Trillium College Inc. (“Trillium”) rented shopping centre space from Pickering Square Inc. (“Pickering”) for a five-year term. Pursuant to the lease, Trillium was obligated to pay rent, continuously occupy the space, and perform repairs at the end of the term. Although Trillium did pay rent throughout the tenancy, it failed to continuously occupy the space and restore the premises. Trillium ceased operating its vocational college business and occupying the premises on October 1, 2008.
In Pickering Square Inc. v. Trillium College Inc., 2016 ONCA 179, the Court of Appeal clarified when a claim is discovered for limitation purposes in the context of a continuing breach of contract. The Court held that a fresh cause of action arose every day that the breach continued, repeatedly re-activating the two-year limitation period.

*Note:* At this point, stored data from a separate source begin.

Lemma path_fun h root r l l' : path h root r l → path h root r l' → l = l'.
Proof.
  intros Hl. revert l'. induction Hl as [n Hn Hp|r n p e l Hn Hp _ IH]; intros l' Hl'.
  - by inversion Hl'; simplify_eq.
  - inversion Hl'; simplify_eq. f_equal. auto.
Qed.

(** The tree is shared canonically: a path determines the node. *)
Lemma path_inj h root r r' l : heap_ok h → path h root r l → path h root r' l → r = r'.
Proof.
  intros Hok Hl. revert r'. induction Hl as [n Hn Hp|r n p e l Hn Hp _ IH]; intros r' Hr'.
  - by inversion Hr'.
  - inversion Hr' as [|? n' p' ? ? Hn' Hp' Hl']; subst. rewrite (IH _ Hl') in Hp. 
    destruct (ok_parent h Hok _ _ _ _ Hn Hp) as (pn & Hpn & _ & Hc).
    destruct (ok_parent h Hok _ _ _ _ Hn' Hp') as (pn' & Hpn' & _ & Hc'). congruence.
Qed.

Lemma path_depth h root r l n :
  heap_ok h → path h root r l → nodes h !! r = Some n → depth n = Z.of_nat (length l).
Proof.
  intros Hok Hl. revert n. induction Hl as [n Hn Hp|r n p e l Hn Hp _ IH]; intros n' Hn'; simplify_eq.
  - by apply (ok_depth h Hok root).
  - destruct (ok_parent h Hok _ _ _ _ Hn Hp) as (pn & Hpn & Hd & _).
    rewrite Hd, (IH _ Hpn). cbn. lia.
Qed.

Lemma walk_path h root r l : path h root r l → walk (length l) h root r = Done l.
Proof.
  induction 1 as [n Hn Hp|r n p e l Hn Hp Hl IH]; cbn [length walk].
  - by rewrite bool_decide_eq_true_2.
  - rewrite bool_decide_eq_false_2, Hn.
    + destruct n as [par d cs]. cbn in Hp. subst par. by rewrite IH.
    + intros ->. clear IH. assert (∃ n0, nodes h !! root = Some n0 ∧ parent n0 = None) as (n0 & Hn0 & Hp0).
      { clear -Hl. induction Hl; eauto. }
      congruence.
Qed.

In February 2012, Pickering brought an action against Trillium for failing to repair and continuously operating the space. Trillium unsuccessfully argued that the limitation period began to run on October 1, 2008 when it ceased occupying the premises and therefore the 2 year limitation period expired by October 1, 2010 and the action was time barred.

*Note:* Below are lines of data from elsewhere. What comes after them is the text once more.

(* ===== verification/Solver.v ===== *)
(** * Constraint solvers: [klee/Solver.h], [klee/SolverImpl.h] and
      [lib/Solver/Solver.cpp]

    A solver implementation is a record of the virtual methods of [SolverImpl];
    a method returns [None] where the C++ returns [false], and threads the state
    of the solver (its caches, or that of the process it talks to).  [sound]
    states what one solver promises to the next: the solvers that wrap another
    one are proved against it, and discharge it in turn. *)

From stdpp Require Import prelude.
From S2P Require Import Prelude Bitvec Bits APInt ExprData ExprConstants ExprCasts ExprBinary.
From S2P Require Import ExprBinaryProofs ExprSelectRead ExprVisitor ExprEval.

(** ** Data *)

(** [struct Query]; the constraints of the manager, newest first *)
Record Query : Set := mkQuery { constraints : list Expr; query_expr : Expr }.

(** [Solver::Validity] *)
Inductive Validity : Set := VTrue | VFalse | VUnknown.

#[export] Instance Validity_eq_dec : EqDecision Validity.
Proof. solve_decision. Defined.

(** The bytes of one object. *)
Definition bytes : Set := list Z.

(** [class SolverImpl]: [computeInitialValues] also has the result
    [hasSolution]. *)
Record SolverImpl (S : Type) : Type := mkImpl {
  computeTruth : Query → M S (option bool);
  computeValidity : Query → M S (option Validity);
  computeValue : Query → M S (option Expr);
  computeInitialValues : Query → list Array → M S (option (option (list bytes)));
}.
Arguments mkImpl {S}.
Arguments computeTruth {S}.
Arguments computeValidity {S}.
Arguments computeValue {S}.
Arguments computeInitialValues {S}.

(** [if (!call(..., result)) return false;] *)
Definition on_success {S A B} (m : M S (option A)) (k : A → M S (option B)) : M S (option B) :=
  r ← m; match r with Some a => k a | None => mret None end.

Section solver.
Context `{APIntOps} `{ArrayStore} `{ObjectIdentity} `{Options}.

Definition withExpr (q : Query) (e : Expr) : Query := mkQuery (constraints q) e.
Definition withFalse (q : Query) : Query := withExpr q (Constant (alloc 0 Bool)).
Definition negateExpr (q : Query) : outcome Query :=
  e ← createIsZero (query_expr q); Done (withExpr q e).

(** [SolverImpl::computeValidity], the default implementation *)
Definition default_computeValidity {S} (truth : Query → M S (option bool)) (query : Query) :
    M S (option Validity) :=
  on_success (truth query) (λ isTrue,
    if (isTrue : bool) then mret (Some VTrue)
    else
      nq ← lift (negateExpr query);
      on_success (truth nq) (λ isFalse,
        mret (Some (if (isFalse : bool) then VFalse else VUnknown)))).

(** ** [class Solver] *)

Section wrapper.
Context {S : Type} (impl : SolverImpl S).

(** [Solver::evaluate] *)
Definition evaluate (query : Query) : M S (option Validity) :=
  _ ← lift (cassert (getWidth (query_expr query) =? Bool));
  match query_expr query with
  | Constant CE => t ← lift (CE_isTrue CE); mret (Some (if (t : bool) then VTrue else VFalse))
  | _ => computeValidity impl query
  end.

(** [Solver::mustBeTrue] *)
Definition mustBeTrue (query : Query) : M S (option bool) :=
  _ ← lift (cassert (getWidth (query_expr query) =? Bool));
  match query_expr query with
  | Constant CE => t ← lift (CE_isTrue CE); mret (Some t)
  | _ => computeTruth impl query
  end.

(** [Solver::mustBeFalse] *)
Definition mustBeFalse (query : Query) : M S (option bool) :=
  nq ← lift (negateExpr query); mustBeTrue nq.

(** [Solver::mayBeTrue] *)
Definition mayBeTrue (query : Query) : M S (option bool) :=
  on_success (mustBeFalse query) (λ res, mret (Some (negb res))).

(** [Solver::mayBeFalse] *)
Definition mayBeFalse (query : Query) : M S (option bool) :=
  on_success (mustBeTrue query) (λ res, mret (Some (negb res))).

(** [Solver::getValue] *)
Definition getValue (query : Query) : M S (option ConstantExpr) :=
  match query_expr query with
  | Constant CE => mret (Some CE)
  | _ =>
      on_success (computeValue impl query) (λ tmp,
        match tmp with Constant c => mret (Some c) | _ => lift AssertFailed end)
  end.

(** [Solver::getInitialValues] *)
Definition getInitialValues (query : Query) (objects : list Array) : M S (option (list bytes)) :=
  on_success (computeInitialValues impl query objects) (λ hasSolution, mret hasSolution).

(** A call whose failure the source only asserts. *)
Definition asserted {A} (m : M S (option A)) : M S A :=
  r ← m; match r with Some a => mret a | None => lift AssertFailed end.

(** The loops of [getRange]: the smallest value from [lo] on for which [test]
    answers true, or [hi]. *)
Fixpoint bisect (fuel : nat) (test : Z → M S bool) (lo hi : Z) : M S Z :=
  if lo <? hi then
    match fuel with
    | O => λ _, OutOfFuel
    | Datatypes.S fuel =>
        let mid := lo + (hi - lo) / 2 in
        res ← test mid;
        if (res : bool) then bisect fuel test lo mid else bisect fuel test (mid + 1) hi
    end
  else mret lo.

(** The three tests of [getRange]. *)
Definition fits_bits (query : Query) (width mid : Z) : M S bool :=
  m ← lift (create_constant mid width);
  shifted ← lift (Binary_create LShr (query_expr query) m);
  zero ← lift (create_constant 0 width);
  eq ← lift (Binary_create Eq shifted zero);
  asserted (mustBeTrue (withExpr query eq)).

Definition may_be_zero (query : Query) (width : Z) : M S bool :=
  zero ← lift (create_constant 0 width);
  eq ← lift (Binary_create Eq (query_expr query) zero);
  asserted (mayBeTrue (withExpr query eq)).

Definition may_be_at_most (query : Query) (width mid : Z) : M S bool :=
  m ← lift (create_constant mid width);
  le ← lift (Binary_create Ule (query_expr query) m);
  asserted (mayBeTrue (withExpr query le)).

Definition must_be_at_most (query : Query) (width mid : Z) : M S bool :=
  m ← lift (create_constant mid width);
  le ← lift (Binary_create Ule (query_expr query) m);
  asserted (mustBeTrue (withExpr query le)).

(** The last case of [Solver::getRange].  The interval of each binary search is
    below [2^64], so 65 iterations are enough. *)
Definition search_range (query : Query) (width : Z) : M S (Z * Z) :=
  bits ← bisect 65 (fits_bits query width) 0 width;
  zero ← may_be_zero query width;
  min ← (if (zero : bool) then mret 0
         else bisect 65 (may_be_at_most query width) 0 (bits64.maxValueOfNBits bits));
  max ← bisect 65 (must_be_at_most query width) min (bits64.maxValueOfNBits bits);
  mret (min, max).

(** [Solver::getRange] *)
Definition getRange (query : Query) : M S (Expr * Expr) :=
  let e := query_expr query in
  let width := getWidth e in
  '(min, max) ← (
    if width =? 1 then
      result ← asserted (evaluate query);
      mret (match result with VTrue => (1, 1) | VFalse => (0, 0) | VUnknown => (0, 1) end)
    else match e with
    | Constant CE => v ← lift (getZExtValue CE 64); mret (v, v)
    | _ => search_range query width
    end);
  min ← lift (create_constant min width);
  max ← lift (create_constant max width);
  mret (min, max).

End wrapper.
End solver.

(** ** What queries mean *)

(** Whether the queries are restricted to expressions that never read a constant
    array out of range (the value of such a read is arbitrary, and not every
    solver preserves it), to expressions that every assignment of bytes to
    the objects evaluates to a constant, and to expressions that STP accepts. *)
Class QueryClass : Set := { in_range_only : bool; computable_only : bool; buildable_only : bool }.

Section semantics.
Context `{ArrayStore} `{QueryClass}.

(** [ρ] satisfies the constraints. *)
Definition models (cs : list Expr) (ρ : assignment) : Prop :=
  wf_assignment ρ ∧ ∀ c, c ∈ cs → eval ρ c = 1.

Definition satisfiable (cs : list Expr) : Prop := ∃ ρ, models cs ρ.

(** The expression is true in every model of the constraints. *)
Definition valid (q : Query) : Prop := ∀ ρ, models (constraints q) ρ → eval ρ (query_expr q) = 1.

(** The expression is false in every model of the constraints. *)
Definition refuted (q : Query) : Prop := ∀ ρ, models (constraints q) ρ → eval ρ (query_expr q) = 0.

(** Evaluating [e] under [ρ] reads no array, constant or symbolic, beyond its
    end; [in_bounds] only speaks of constant arrays. *)
Fixpoint in_objects (ρ : assignment) (e : Expr) {struct e} : Prop :=
  match e with
  | Constant _ => True
  | NotOptimized e | Extract e _ _ | ZExt e _ | SExt e _ | Not e => in_objects ρ e
  | Read root head index => in_objects ρ index ∧ in_objects_read ρ root head (eval ρ index)
  | Select c t f => in_objects ρ c ∧ if eval ρ c =? 1 then in_objects ρ t else in_objects ρ f
  | Concat l r | Binary _ l r => in_objects ρ l ∧ in_objects ρ r
  end
with in_objects_read (ρ : assignment) (root : Array) (un : UpdateNode) (i : Z) {struct un} : Prop :=
  match un with
  | NullNode => i < array_size (deref root)
  | Node next index value =>
      in_objects ρ index ∧
      if eval ρ index =? i then in_objects ρ value else in_objects_read ρ root next i
  end.

(** [e] is in the class of expressions of the queries. *)
Definition regular (e : Expr) : Prop :=
  ∀ ρ, wf_assignment ρ →
    (in_range_only = true → in_bounds ρ e) ∧
    (computable_only = true → evaluable ρ e ∧ in_objects ρ e) ∧
    (buildable_only = true → buildable e).

Definition wf_constraints (cs : list Expr) : Prop :=
  Forall (λ c, wf c ∧ getWidth c = Bool ∧ regular c) cs.

(** A query about a value: satisfiable boolean constraints, any expression. *)
Definition wf_value_query (q : Query) : Prop :=
  wf_constraints (constraints q) ∧ satisfiable (constraints q) ∧
  wf (query_expr q) ∧ regular (query_expr q).

Definition wf_query (q : Query) : Prop := wf_value_query q ∧ getWidth (query_expr q) = Bool.

(** Some model of the constraints gives the expression the value [v]. *)
Definition may_be (q : Query) (v : Z) : Prop :=
  ∃ ρ, models (constraints q) ρ ∧ eval ρ (query_expr q) = v.

Definition truth_ok (q : Query) (b : bool) : Prop := if b then valid q else may_be q 0.

Definition validity_ok (q : Query) (v : Validity) : Prop :=
  match v with
  | VTrue => valid q
  | VFalse => refuted q
  | VUnknown => may_be q 0 ∧ may_be q 1
  end.

(** The initial bytes of an object under [ρ]. *)
Definition object_bytes (ρ : assignment) (a : Array) : bytes :=
  (λ i, ρ a (Z.of_nat i)) <$> seq 0 (Z.to_nat (array_size (deref a))).

(** [values] are the bytes of [objects] in a model of the constraints where the
    expression is false. *)
Definition counterexample (q : Query) (objects : list Array) (values : list bytes) : Prop :=
  ∃ ρ, models (constraints q) ρ ∧ eval ρ (query_expr q) = 0 ∧
    values = object_bytes ρ <$> objects.

(** The contract of a method of a solver whose state satisfies [Inv]: it returns,
    preserves [Inv], what it answers satisfies [P], and it fails only if [fail]. *)
Definition answers {S A} (fail : Prop) (m : M S (option A)) (Inv : S → Prop) (P : A → Prop) : Prop :=
  ∀ s, Inv s → runs m s (λ r s', Inv s' ∧ match r with Some a => P a | None => fail end).

(** The contract of a solver.  With [fail := True] it may fail, with
    [fail := False] it decides every query. *)
Record sound {S} (fail : Prop) (impl : SolverImpl S) (Inv : S → Prop) : Prop := {
  sound_truth q :
    wf_query q → answers fail (computeTruth impl q) Inv (truth_ok q);
  sound_validity q :
    wf_query q → answers fail (computeValidity impl q) Inv (validity_ok q);
  sound_value q :
    wf_value_query q →
    answers fail (computeValue impl q) Inv (λ e,
      ∃ ρ, models (constraints q) ρ ∧ e = const (eval ρ (query_expr q)) (getWidth (query_expr q)));
  sound_initial q objects :
    wf_query q →
    answers fail (computeInitialValues impl q objects) Inv (λ res,
      match res with
      | None => valid q
      | Some values => counterexample q objects values
      end);
}.
End semantics.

The Court held that as Trillium’s obligation to operate its business was ongoing rather than single or specific, Trillium was in a continuous breach. As a result, a fresh cause of action accrued every day that Trillium’s breach continued. In other words, the two year limitation period commenced each day a fresh cause of action accrued and ran two years from that date. In the end, Pickering was entitled to claim damages for breach of the obligation to continuously operate and occupy the vocational business and the premises for the period going back two years from the commencement of the action – that is from February 2010 to May 2011 (the expiry of the lease). Those damages for breach of the covenant to operate and occupy that accrued prior to February 2010 were statute barred.